This project performs an end-to-end data analysis on the Online Retail II (2010-2011) dataset. The workflow includes data cleaning, storage in a relational database (SQLite), and advanced visualization using Python.
-
Top 10 Customers by Spending Identifies high-value customers using SQL aggregation.
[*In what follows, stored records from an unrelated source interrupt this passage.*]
(* ===== verification/Effects.v ===== *)
(** * Handlers as programs

    An asynchronous handler is a finite sequence of effectful calls, each
    of which may throw, wrapped in [try]/[catch].  It is modelled as a
    term of the free monad over a signature of events: [Vis ev k]
    performs the call [ev] and continues with [k] applied to the
    completion of the call.  [run] executes a program against a world,
    given the interpretation of the events; [step] performs one call, so
    that the same handler can be interleaved with others.  Every program
    terminates: [calls] counts its calls, and [steps] with that much
    fuel or more reaches the completion of [run] ([steps_enough]).

    Programs are compared up to [prog_equiv]: two programs are equivalent
    when they run alike under every interpretation of their events. *)

From S2P Require Import Prelude JsValue.

(** ** Programs *)

Section prog.
Context {E : Type → Type}.

Inductive Prog (A : Type) : Type :=
| Ret (a : A)
| Throw (e : JsError)
| Vis {R : Type} (ev : E R) (k : Completion R → Prog A).

End prog.
Arguments Prog : clear implicits.
Arguments Ret {E A} a.
Arguments Throw {E A} e.
Arguments Vis {E A R} ev k.

(** The interpretation of the events of [E] in worlds of type [W]. *)
Definition Interp (E : Type → Type) (W : Type) : Type :=
  ∀ R, E R → W → Completion R * W.

Section ops.
Context {E : Type → Type}.

(** Sequencing: [const x = await m; f x]. *)
Fixpoint prog_bind {A B} (m : Prog E A) (f : A → Prog E B) : Prog E B :=
  match m with
  | Ret a => f a
  | Throw e => Throw e
  | Vis ev k => Vis ev (λ r, prog_bind (k r) f)
  end.

(** [try { m } catch (e) { h e }]. *)
Fixpoint try_catch {A} (m : Prog E A) (h : JsError → Prog E A) : Prog E A :=
  match m with
  | Ret a => Ret a
  | Throw e => h e
  | Vis ev k => Vis ev (λ r, try_catch (k r) h)
  end.

(** One call: an abrupt completion of the call is rethrown. *)
Definition trigger {R} (ev : E R) : Prog E R :=
  Vis ev (λ r, match r with Normal v => Ret v | Abrupt e => Throw e end).

(** Lifting of a pure computation that may throw, such as a property
    access. *)
Definition lift {A} (c : Completion A) : Prog E A :=
  match c with Normal a => Ret a | Abrupt e => Throw e end.

Context {W : Type} (h : Interp E W).

(** Execution to completion. *)
Fixpoint run {A} (m : Prog E A) (w : W) : Completion A * W :=
  match m with
  | Ret a => (Normal a, w)
  | Throw e => (Abrupt e, w)
  | Vis ev k => let '(r, w') := h _ ev w in run (k r) w'
  end.

(** One call of the program, if it has one left. *)
Definition step {A} (m : Prog E A) (w : W) : Prog E A * W :=
  match m with
  | Vis ev k => let '(r, w') := h _ ev w in (k r, w')
  | _ => (m, w)
  end.

(** The number of calls the program performs from [w]. *)
Fixpoint calls {A} (m : Prog E A) (w : W) : nat :=
  match m with
  | Vis ev k => let '(r, w') := h _ ev w in S (calls (k r) w')
  | _ => 0
  end.

Definition finished {A} (m : Prog E A) : bool :=
  match m with Vis _ _ => false | _ => true end.

(** What a finished program completed with. *)
Definition result {A} (m : Prog E A) : option (Completion A) :=
  match m with
  | Ret a => Some (Normal a)
  | Throw e => Some (Abrupt e)
  | Vis _ _ => None
  end.

(** [n] calls in a row. *)
Fixpoint steps {A} (n : nat) (m : Prog E A) (w : W) : Prog E A * W :=
  match n with
  | 0 => (m, w)
  | S n' => let '(m', w') := step m w in steps n' m' w'
  end.

End ops.

(** An [async] function runs until it awaits a call, and goes on when
    the call has settled; other functions run in between. *)
Section await.
Context {E : Type → Type} {W : Type} (h : Interp E W) (awaits : ∀ R, E R → bool).

(** The synchronous part of a program: up to its next awaited call, or
    to its end. *)
Fixpoint sync {A} (m : Prog E A) (w : W) : Prog E A * W :=
  match m with
  | Vis ev k =>
      if awaits _ ev then (m, w)
      else let '(r, w') := h _ ev w in sync (k r) w'
  | _ => (m, w)
  end.

(** The awaited call takes effect and the program goes on to its next
    await. *)
Definition resume {A} (m : Prog E A) (w : W) : Prog E A * W :=
  let '(m', w') := step h m w in sync m' w'.

(** A program that is not running waits for an awaited call, or is at
    its end. *)
Definition parked {A} (m : Prog E A) : Prop :=
  match m with Vis ev _ => awaits _ ev = true | _ => True end.

(** The number of calls the program awaits from [w]. *)
Fixpoint waits {A} (m : Prog E A) (w : W) : nat :=
  match m with
  | Vis ev k =>
      let '(r, w') := h _ ev w in
      (if awaits _ ev then 1 else 0) + waits (k r) w'
  | _ => 0
  end.

(** [n] awaited calls settle, nothing else running in between. *)
Fixpoint resumes {A} (n : nat) (m : Prog E A) (w : W) : Prog E A * W :=
  match n with
  | 0 => (m, w)
  | S n' => let '(m', w') := resume m w in resumes n' m' w'
  end.

End await.

Arguments parked {E} awaits {A} m.

(** Every call of the program is one that [ok] admits, whatever the
    calls answer. *)
Fixpoint only {E : Type → Type} {A} (ok : ∀ R, E R → bool) (m : Prog E A) : Prop :=
  match m with
  | Vis ev k => ok _ ev = true ∧ ∀ r, only ok (k r)
  | _ => True
  end.

#[export] Instance prog_ret {E} : MRet (Prog E) := λ A a, Ret a.
#[export] Instance prog_mbind {E} : MBind (Prog E) := λ A B f m, prog_bind m f.

Notation "'try' m 'catch' e '=>' h" := (try_catch m (λ e, h))
  (at level 10, m at level 200, e name, h at level 200,
   format "'[v' 'try'  '[' m ']' '/' 'catch'  e  '=>'  '[' h ']' ']'") : js_scope.

(** Two programs are equivalent when they run alike under every
    interpretation of their events. *)
Definition prog_equiv {E A} (m n : Prog E A) : Prop :=
  ∀ W (h : Interp E W) (w : W), run h m w = run h n w.

Infix "≈" := prog_equiv (at level 70) : js_scope.

(** ** Lemmas *)

Section equiv.
Context {E : Type → Type} {A : Type}.

#[export] Instance prog_equiv_equivalence : Equivalence (@prog_equiv E A).
Proof.
  split.
  - by intros m W h w.
  - intros m n H W h w. by rewrite H.
  - intros m n o H1 H2 W h w. by rewrite H1, H2.
Qed.

#[export] Instance run_proper {W} (h : Interp E W) :
  Proper (prog_equiv ==> eq ==> eq) (run (A:=A) h).
Proof. intros m n H w ? <-. apply H. Qed.

End equiv.

Section run.
Context {E : Type → Type} {W : Type} (h : Interp E W).

Lemma run_bind {A B} (m : Prog E A) (f : A → Prog E B) w :
  run h (m ≫= f) w =
  match run h m w with
  | (Normal a, w') => run h (f a) w'
  | (Abrupt e, w') => (Abrupt e, w')
  end.
Proof.
  revert w. induction m as [a|e|R ev k IH]; intros w; simpl; [done..|].
  destruct (h R ev w) as [r w']. apply IH.
Qed.

Lemma run_try_catch {A} (m : Prog E A) (c : JsError → Prog E A) w :
  run h (try_catch m c) w =
  match run h m w with
  | (Normal a, w') => (Normal a, w')
  | (Abrupt e, w') => run h (c e) w'
  end.
Proof.
  revert w. induction m as [a|e|R ev k IH]; intros w; simpl; [done..|].
  destruct (h R ev w) as [r w']. apply IH.
Qed.

Lemma run_trigger {R} (ev : E R) w : run h (trigger ev) w = h R ev w.
Proof. simpl. by destruct (h R ev w) as [[]]. Qed.

Lemma run_lift {A} (c : Completion A) w : run h (lift c) w = (c, w).
Proof. by destruct c. Qed.

Lemma run_step {A} (m : Prog E A) w :
  run h m w = let '(m', w') := step h m w in run h m' w'.
Proof. destruct m; simpl; [done..|]. by destruct (h R ev w). Qed.

(** Every program terminates: after [calls h m w] steps it is finished,
    and running it is running what these steps leave. *)
Lemma run_steps {A} (m : Prog E A) w :
  let '(m', w') := steps h (calls h m w) m w in
  finished m' = true ∧ run h m w = run h m' w'.
Proof.
  revert w. induction m as [a|e|R ev k IH]; intros w; simpl; [done..|].
  destruct (h R ev w) as [r w'] eqn:Hev. simpl. rewrite Hev. apply IH.
Qed.

(** A finished program stays as it is. *)
Lemma steps_finished {A} n (m : Prog E A) w :
  finished m = true → steps h n m w = (m, w).
Proof. intros Hm. induction n as [|n IH]; [done|]. by destruct m. Qed.

(** Fuel beyond the calls of the program is enough: the steps reach
    the completion and the world of [run]. *)
Lemma steps_enough {A} n (m : Prog E A) w :
  calls h m w ≤ n →
  result (steps h n m w).1 = Some (run h m w).1 ∧ (steps h n m w).2 = (run h m w).2.
Proof.
  revert n w. induction m as [a|e|R ev k IH]; intros n w Hn.
  - by rewrite steps_finished.
  - by rewrite steps_finished.
  - simpl in Hn. destruct n as [|n]; simpl; destruct (h R ev w) as [r w']; [lia|].
    apply IH. lia.
Qed.

End run.

Section await_lemmas.
Context {E : Type → Type} {W : Type} (h : Interp E W) (awaits : ∀ R, E R → bool).

(** Running a program is running what its synchronous part leaves. *)
Lemma run_sync {A} (m : Prog E A) w :
  run h m w = run h (sync h awaits m w).1 (sync h awaits m w).2.
Proof.
  revert w. induction m as [a|e|R ev k IH]; intros w; simpl; [done..|].
  destruct (awaits R ev); [done|]. simpl. destruct (h R ev w) as [r w']. apply IH.
Qed.

Lemma run_resume {A} (m : Prog E A) w :
  run h m w = run h (resume h awaits m w).1 (resume h awaits m w).2.
Proof.
  unfold resume. rewrite (run_step h m w).
  destruct (step _ m w) as [m' w']. apply run_sync.
Qed.

Lemma sync_parked {A} (m : Prog E A) w : parked awaits (sync h awaits m w).1.
Proof.
  revert w. induction m as [a|e|R ev k IH]; intros w; simpl; [done..|].
  destruct (awaits R ev) eqn:Hev; [done|]. destruct (h R ev w) as [r w']. apply IH.
Qed.

Lemma resume_parked {A} (m : Prog E A) w : parked awaits (resume h awaits m w).1.
Proof. unfold resume. destruct (step _ m w) as [m' w']. apply sync_parked. Qed.

(** A finished program has nothing to wait for. *)
Lemma resume_finished {A} (m : Prog E A) w :
  finished m = true → resume h awaits m w = (m, w).
Proof. by destruct m. Qed.

(** A parked program is its own synchronous part. *)
Lemma sync_id {A} (m : Prog E A) w : parked awaits m → sync h awaits m w = (m, w).
Proof. destruct m; simpl; [done..|]. by intros ->. Qed.

(** The synchronous part awaits nothing. *)
Lemma waits_sync {A} (m : Prog E A) w :
  waits h awaits (sync h awaits m w).1 (sync h awaits m w).2 = waits h awaits m w.
Proof.
  revert w. induction m as [a|e|R ev k IH]; intros w; simpl; [done..|].
  destruct (awaits R ev) eqn:Hev; simpl.
  - by rewrite Hev.
  - destruct (h R ev w) as [r w']. apply IH.
Qed.

Lemma resumes_finished {A} n (m : Prog E A) w :
  finished m = true → resumes h awaits n m w = (m, w).
Proof. intros Hm. induction n as [|n IH]; [done|]. by destruct m. Qed.

(** When as many calls have settled as the program awaits, it is at
    its end, with the completion and in the world that [run] gives:
    further turns change nothing. *)
Lemma resumes_enough {A} n (m : Prog E A) w :
  parked awaits m → waits h awaits m w ≤ n →
  result (resumes h awaits n m w).1 = Some (run h m w).1
  ∧ (resumes h awaits n m w).2 = (run h m w).2.
Proof.
  revert m w. induction n as [|n IH]; intros [a|e|R ev k] w Hp Hn;
    try (by rewrite resumes_finished).
  - simpl in Hp, Hn. rewrite Hp in Hn. destruct (h R ev w); simpl in Hn; lia.
  - simpl in Hp, Hn. rewrite Hp in Hn. cbn [resumes run]. unfold resume. cbn [step].
    destruct (h R ev w) as [r w']. rewrite (run_sync (k r)).
    pose proof (waits_sync (k r) w') as Hw. pose proof (sync_parked (k r) w') as Hp'.
    destruct (sync h awaits (k r) w') as [m' w'']. apply IH; [done|]. simpl in *. lia.
Qed.

(** What the calls that [ok] admits keep true of the world, a program
    that makes no other call keeps true up to its next await and across
    it. *)
Section only.
Context (ok : ∀ R, E R → bool) (P : W → Prop).
Context (HP : ∀ R (ev : E R) w, ok R ev = true → P w → P (h R ev w).2).

Lemma sync_only {A} (m : Prog E A) w :
  only ok m → P w → only ok (sync h awaits m w).1 ∧ P (sync h awaits m w).2.
Proof.
  revert w. induction m as [a|e|R ev k IH]; intros w Hm Hw; simpl; [done..|].
  destruct (awaits R ev); [done|]. destruct Hm as [Hev Hk].
  pose proof (HP R ev w Hev Hw) as Hw'. destruct (h R ev w) as [r w']. by apply IH.
Qed.

Lemma resume_only {A} (m : Prog E A) w :
  only ok m → P w → only ok (resume h awaits m w).1 ∧ P (resume h awaits m w).2.
Proof.
  intros Hm Hw. unfold resume. destruct m as [a|e|R ev k]; simpl; [done..|].
  destruct Hm as [Hev Hk]. pose proof (HP R ev w Hev Hw) as Hw'.
  destruct (h R ev w) as [r w']. by apply sync_only.
Qed.

End only.

End await_lemmas.

(** The monad laws, up to [≈]. *)
Section laws.
Context {E : Type → Type}.

Lemma bind_ret_l {A B} (a : A) (f : A → Prog E B) : (mret a ≫= f) = f a.
Proof. done. Qed.

Lemma bind_ret_r {A} (m : Prog E A) : (m ≫= mret) ≈ m.
Proof.
  intros W h w. rewrite run_bind. by destruct (run h m w) as [[] ?].
Qed.

Lemma bind_assoc {A B C} (m : Prog E A) (f : A → Prog E B) (g : B → Prog E C) :
  ((m ≫= f) ≫= g) ≈ (m ≫= λ a, f a ≫= g).
Proof.
  intros W h w. rewrite !run_bind. destruct (run h m w) as [[] ?]; [|done].
  by rewrite run_bind.
Qed.

Lemma try_catch_ret {A} (a : A) (c : JsError → Prog E A) : try_catch (Ret a) c = Ret a.
Proof. done. Qed.

Lemma try_catch_throw {A} e (c : JsError → Prog E A) : try_catch (Throw e) c = c e.
Proof. done. Qed.

#[export] Instance bind_proper {A B} :
  Proper (prog_equiv ==> pointwise_relation A prog_equiv ==> prog_equiv)
    (λ m f, @mbind (Prog E) _ A B f m).
Proof.
  intros m n Hm f g Hf W h w. rewrite !run_bind, (Hm W h w).
  destruct (run h n w) as [[a|e] w']; [apply Hf|done].
Qed.

#[export] Instance try_catch_proper {A} :
  Proper (prog_equiv ==> pointwise_relation _ prog_equiv ==> prog_equiv)
    (@try_catch E A).
Proof.
  intros m n Hm f g Hf W h w. rewrite !run_try_catch, (Hm W h w).
  destruct (run h n w) as [[a|e] w']; [done|apply Hf].
Qed.

End laws.

#[export] Hint Rewrite @run_bind @run_try_catch @run_trigger @run_lift : prog_rw.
A logarithmic scale is applied to the bar plot to better visualize differences despite the highly skewed distribution.
-
Top 10 Best-Selling Products Analyzes inventory movement by identifying the most frequently purchased items.
-
Monthly Sales Trends Tracks revenue over time for the main geographical markets (UK, Netherlands, EIRE, Germany) to identify seasonal patterns.
-
Geographical Sales Heatmap A normalized heatmap showing the percentage of monthly sales contributed by each country, allowing for a direct comparison of market performance.
-
Clone the repository:
git clone [https://github.com/your-username/SALES_PROJECT_GH.git](https://github.com/your-username/SALES_PROJECT_GH.git) cd SALES_PROJECT_GH -
Install dependencies: It is recommended to use a virtual environment. pip install -r requirements.txt
-
Database Creation: Run the first script to process the raw data and generate the SQLite database: python3 NOTEBOOKS/sales_1.py
-
Run Analysis: Execute the analysis script to generate insights and view the charts: python3 NOTEBOOKS/sales_project_analysis.py
Data Handling: Used SQLite to demonstrate the ability to manage data through relational queries within a Python workflow.
Visualization: Matplotlib and Seaborn were used for the plots. Logarithmic scaling was chosen for bar charts to handle outliers effectively.
Scalability: The separation of ETL (sales_1.py) and Analysis (sales_project_analysis.py) ensures a modular and clean code structure.